We were also given a change in course over the weekend. Since we have one of only a couple multi-corers on ships sampling out in the Gulf, we are heading out to the deep water to sample while ships with box corers will be sampling closer in toward shore. This is because box corers are less predictable to use in deeper water.

Today we were able to get in a full day of sampling (Seven stations!). More bad weather is expected, so we’re trying to work fast before that hits. Wednesday we’re due back in port where we will do the usual restocking and sample off-loading and some of our crew members (including our on-board chemists) will rotate off the ship.

Meanwhile, we continue to marvel at our surroundings including these curious Mahi Mahi that swam next to our boat for an hour.

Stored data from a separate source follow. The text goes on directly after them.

(** * qliz: the timed question loop, scoring, selection and persistence

    A shallow embedding of the core of [qliz.py] (class [Qliz]):
    [select_random_questions], the per-question loop of [play_game],
    the high-score test of [show_game_over], [save_score],
    [load_scoreboard], [save_game_stats], [load_stats] and the
    [sorted(...)[:n]] ranking of the two leaderboard screens; then
    [load_quiz_config], [validate_name], [validate_email], [get_input],
    [get_consent], [register_player], [wrap_text], [center_text],
    [draw_timer_bar], [display_question] and [play_game] as a whole.

    Modelling conventions.
    - Python integers are [Z]; clock readings, durations and totals are
      exact rationals [Q] (rounding of binary floating point is not
      modelled; [==] on [Q] is the numeric comparison of Python).
    - The terminal is an oracle: the n-th call of [time.time()] and the
      n-th call of [stdscr.getch()] are given by a [World]; the program
      threads the number of calls made so far (a [Cursor]).
    - Exceptions are values of [exn]; a computation yields a [result].
    - Screen drawing draws and sleeps only, and the calls of curses are
      taken to succeed; what is kept of it is the evaluation of its
      arguments and the arithmetic it does, which can raise.
      [question_loop], [play_question] and [play_session] are the loop
      without the frame of line 492; [question_loop_drawn],
      [play_question_drawn] and [play_session_drawn] draw it.  The two
      agree on every run that completes, and on every run unless the
      time limit is 0 (lemmas [question_loop_drawn_done] and
      [question_loop_drawn_eq]); with a limit of 0 and a clock reading
      below the start time the timer bar divides by zero.
    - [random.sample] is the function of the standard library:
      [sample_pool] is its pool algorithm, [select_random_questions]
      the selection from a bank of at most 21 questions, where that
      algorithm is always the one used; [sample] and
      [select_random_questions_full] add the second algorithm, used
      for larger populations, which repeats a draw that comes up twice.
      The random source is the sequence of raw draws.
    - A Python [str] is a Rocq [string], one character per code point
      below 256; [re.match], [str.strip] and [str.split] are modelled by
      functions of this file. *)

From Stdlib Require Import QArith Qround Lqa Sorted Ascii.
From stdpp Require Import gmap strings list fin_maps.

Local Open Scope Z_scope.

(** ** Exceptions and results *)

Inductive exn : Set :=
  | ZeroDivisionError
  | IndexError
  | ValueError
  | JSONDecodeError
  | AttributeError
  | KeyError.

Inductive result (A : Type) : Type :=
  | Done (a : A)          (* normal completion *)
  | Raised (e : exn)      (* an exception propagates *)
  | OutOfFuel.            (* the loop bound of the model was reached *)

Arguments Done {A} a.
Arguments Raised {A} e.
Arguments OutOfFuel {A}.

(** ** Python primitives used by the core *)

(** [a % b] on integers: floor remainder, [ZeroDivisionError] for [b = 0]. *)
Definition py_mod (a b : Z) : result Z :=
  if b =? 0 then Raised ZeroDivisionError else Done (a mod b).

(** [l[i]] on a list: negative indices count from the end, [IndexError]
    outside [-len(l) <= i < len(l)]. *)
Definition py_index {A : Type} (l : list A) (i : Z) : result A :=
  let n := Z.of_nat (length l) in
  let j := if i <? 0 then i + n else i in
  if (j <? 0) || (n <=? j) then Raised IndexError
  else match l !! Z.to_nat j with
       | Some x => Done x
       | None => Raised IndexError
       end.

(** [len(l)] *)
Definition len {A : Type} (l : list A) : Z := Z.of_nat (length l).

(** ** Data model *)

(** An element of [self.all_questions] (keys [id], [question], [options],
    [correct], [explanation]). *)
Record Question : Type := {
  q_id : Z;
  q_question : string;
  q_options : list string;
  q_correct : Z;
  q_explanation : string
}.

Mahi Mahi swim alongside the ship

This entry was posted in Life at Sea, Ocean Veritas, Sediment Sampling and tagged , , . Bookmark the permalink.

9 Responses to Ocean Veritas – Back to the Deepwater Horizon well head

  1. Carson says:

    Please add me to site distribution list. Thank you.

  2. Un Saludos Cordial. El Dia de ayer vi por animal planet el programa sobre las sirenas. Muy interesante ,como todo en este mundo hay intereses , que ocultan la verdad sobre todo , lo que nos rodea. Pero estoy seguro que pronto habra mas sopresas. Me despido me gustaria si van a pasar un nuevo capitula , sobre dicho tema. Caracas Venezuela.

  3. Yuo says:

    Wow the pictures are incredible friend, who are sharks or dolphins?

  4. This photo does not do justice to these fish. It is a beautifully colored species known as the Coryphaenidae hippurus, common names include Dolphinfish and Dorado and you can find them on the menu using their Hawaii’n alias Mahi Mahi. Popular among sport fishers and Super Tasty!!

  5. I should probably mention that they are NOT dolphins. They aren’t even mammals. The Dolphinfish is in the class Actinopterygii which includes cold-blooded, invertebrate, Bony-fishes.

  6. Becas Telmex says:

    It is a beautifully colored species known as the Coryphaenidae hippurus, common names include Dolphinfish and Dorado and you can find them on the menu using their Hawaii’n alias Mahi Mahi.

  7. Anahi says:

    I should probably mention that they are NOT dolphins. They aren’t even mammals. The Dolphinfish is in the class Actinopterygii which includes cold-blooded, invertebrate, Bony-fishes.

  8. Please add me to site distribution list. Thank you.

  9. here says:

    The BP oil spill is still causing problems in the gulf.